Pejabat Israel mengecam langkah AS tersebut. Resolusi yang digagas Mesir itu ditunda setelah Israel meminta Donald Trump mengintervensi. Namun, proposal itu diajukan kembali oleh Malaysia, Selandia Baru, Senegal dan Venezuela. AS secara tradisional melindungi Israel dari resolusi yang mengecam mereka.
"Ini bukan resolusi menentang permukiman, tapi resolusi anti-Israel, terhadap orang Yahudi dan negara Yahudi. AS malam ini menelantarkan satu-satunya kawan di Timur Tengah," ujar Menteri Energi Israel Yuval Steinitz, dilansir BBC, Sabtu (24/12).
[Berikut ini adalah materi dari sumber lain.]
(** What a constructor's last step leaves, [w0] being where the constructor
    began and [w] where the registration did. *)
Definition new_post w0 w (p : Z) st len b c cl {E : Type} (res : E + SecureBuffer) (w' : world) : Prop :=
  world_ok w' /\ frame (new_fp w (bs_region st)) w w' /\ jn_nextKey (w_jan w') <= jn_nextKey (w_jan w) + 2 /\
  match res with
  | inl _ => no_trace w0 w'
  | inr s => s = Ref p /\ made w p st len (bs_region st) b c cl w' /\ only_new w0 p st w'
  end.

Section closing.
Context (w : world) (p : Z) (st : bufferState) (len : Z) (b : list Z) (c : cfg) (w1 : world).
Context (W1 : world_ok w1) (F1 : frame (new_fp w (bs_region st)) w w1) (Mk : made w p st len (bs_region st) b c false w1).
Context (Hkeys : jn_nextKey (w_jan w1) <= jn_nextKey (w_jan w) + 1) (Hroom : key_room w 2).
Context (Hk : lookup_any w (bs_janitorKey st) = None) (Hf : w_flags w !! bs_sealCipher st = None) (Eks : w_keys w1 = w_keys w).

Lemma new_relock : relock (bs_mu st) (LockState 0 false) w1 = w1.
Proof.
  pose proof (bo_lock _ _ _ _ _ (mk_buf _ _ _ _ _ _ _ _ _ Mk)) as Hl. clear - Hl. destruct w1. unfold relock, set_locks. cbn in *. f_equal. by apply insert_id.
Qed.
Lemma sample_sealed_ok :
  world_ok sample_sealed /\ buf_ok sample_sealed 4 (sample_st sample_sealed) true false /\ key_room sample_sealed 5 /\
  exists m, live sample_sealed 4 (sample_st sample_sealed) 5 m true false /\ seal_valid sample_sealed (sample_st sample_sealed) m.
Proof.
  destruct sample_open_ok as (W & B & Hr).
  assert (key_room sample_open 1) as Hr1 by (unfold key_room in *; lia).
  assert (Seal (Ref 4) sample_open = Ret None sample_sealed) as E by (vm_compute; reflexivity).
  pose proof (returns_ret _ _ _ _ _ (returns_Seal sample_open 4 _ false false W B Hr1) E) as H.
  assert (bs_data (sample_st sample_open) = Some 5 /\ bs_sealed (sample_st sample_open) = false /\
    bs_sealAuth (sample_st sample_open) = true) as (Hd & Hs & Ha) by (split_and?; vm_compute; reflexivity).
  unfold exclusive_done, seal_done in H. rewrite Hd, Hs in H.
  destruct H as (m & L & st' & m' & c' & [D1 D2 D3 D4 _ _] & L' & _ & _ & (_ & _ & -> & Hv)).
  change (bool_decide (k_os = Windows)) with true in *.
  assert (sample_st sample_sealed = st') as -> by (unfold sample_st; by rewrite (bo_st _ _ _ _ _ D2)).
  split; [done|]. split; [done|]. split; [unfold key_room in *; lia|]. exists m'. split; [done|]. by apply Hv.
Qed.

Lemma sample_destroyed_ok :
  world_ok sample_destroyed /\ exists c, buf_ok sample_destroyed 4 (sample_st sample_destroyed) c false /\
  key_room sample_destroyed 1 /\ bs_data (sample_st sample_destroyed) = None.
Proof.
  destruct sample_open_ok as (W & B & Hr).
  assert (key_room sample_open 1) as Hr1 by (unfold key_room in *; lia).
  assert (Destroy (Ref 4) sample_open = Ret None sample_destroyed) as E by (vm_compute; reflexivity).
  pose proof (returns_ret _ _ _ _ _ (returns_Destroy 4 _ false false sample_open W B Hr1) E) as H.
  assert (bs_data (sample_st sample_open) = Some 5) as Hd by (split_and?; vm_compute; reflexivity). cbv beta in H. rewrite Hd in H.
  destruct H as [G1 (st' & c' & G2 & G3) _ _ _ _ G7 _].
  assert (sample_st sample_destroyed = st') as -> by (unfold sample_st; by rewrite (bo_st _ _ _ _ _ G2)).
  split; [done|]. exists c'. split; [done|]. split; [unfold key_room in *; lia|done].
Qed.

(** The region's bytes and protection. *)
Definition sample_mem (w : world) : option (list Z * Z) := (fun m => (mp_bytes m, mp_prot m)) <$> w_mem w !! 64.
Definition sample_region : list Z := sample_bytes ++ replicate 27 5.

Lemma seal_exact_witness :
  returns (Seal (Ref 4)) sample_open (exclusive_done "secmem.SecureBuffer.Seal" sample_open 4 (sample_st sample_open) false false
    (seal_done sample_open 4 (sample_st sample_open))) /\
  Seal (Ref 4) sample_open = Ret None sample_sealed /\
  sample_mem sample_sealed = Some ((fun x => 255 - x) <$> sample_region, PROT_NONE).
Proof.
  destruct sample_open_ok as (W & B & Hr). split.
  - apply seal_exact; [done|done|unfold key_room in *; lia].
  - split; vm_compute; reflexivity.
Defined.

Lemma unseal_exact_witness :
  returns (Unseal (Ref 4)) sample_sealed (exclusive_done "secmem.SecureBuffer.Unseal" sample_sealed 4 (sample_st sample_sealed) true false
    (unseal_done sample_sealed 4 (sample_st sample_sealed) true)) /\
  Unseal (Ref 4) sample_sealed = Ret None (run (Unseal (Ref 4)) sample_sealed) /\
  sample_mem (run (Unseal (Ref 4)) sample_sealed) = Some (sample_region, PROT_RW).
Proof.
  destruct sample_sealed_ok as (W & B & Hr & _). split.
  - apply unseal_exact; [done|done|unfold key_room in *; lia].
  - split; vm_compute; reflexivity.
Defined.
Isu permukiman ilegal Yahudi merupakan masalah panas bagi Israel dan Palestina. Perkara ini menjadi sandungan dalam menciptakan perdamaian.
Sekitar 500 ribu Yahudi tinggal di sekitar 140 permukiman yang dibangun sejak penjajahan Tepi Barat dan Timur Yerusalem pada 1967.Permukiman Yahudi itu melanggar hukum berdasarkan hukum internasional.
Resolusi DK PBB mendapatkan 14 suara setuju dengan AS memilih abstain.
Duta Besar AS untuk PBB Samantha Power mengatakan resolusi tersebut menggambarkan fakta lapangan bahwa pertumbuhan permukiman meningkat. "Persoalan permukiman memburuk hingga mengancam solusi dua negara," ujarnya.
Dia mengkritik dukungan PM Israel Benjamin Netanyahu terhadap perluasan permukiman. "Seseorang tidak dapat secara bersamaan memenangkan perluasan pemukiman dan memenangkan solusi dua negara yang akan mengakhiri konflik," katanya.
Namun, Power menambahkan AS tidak memilih mendukung resolusi karena topiknya terlalu sempit di permukiman.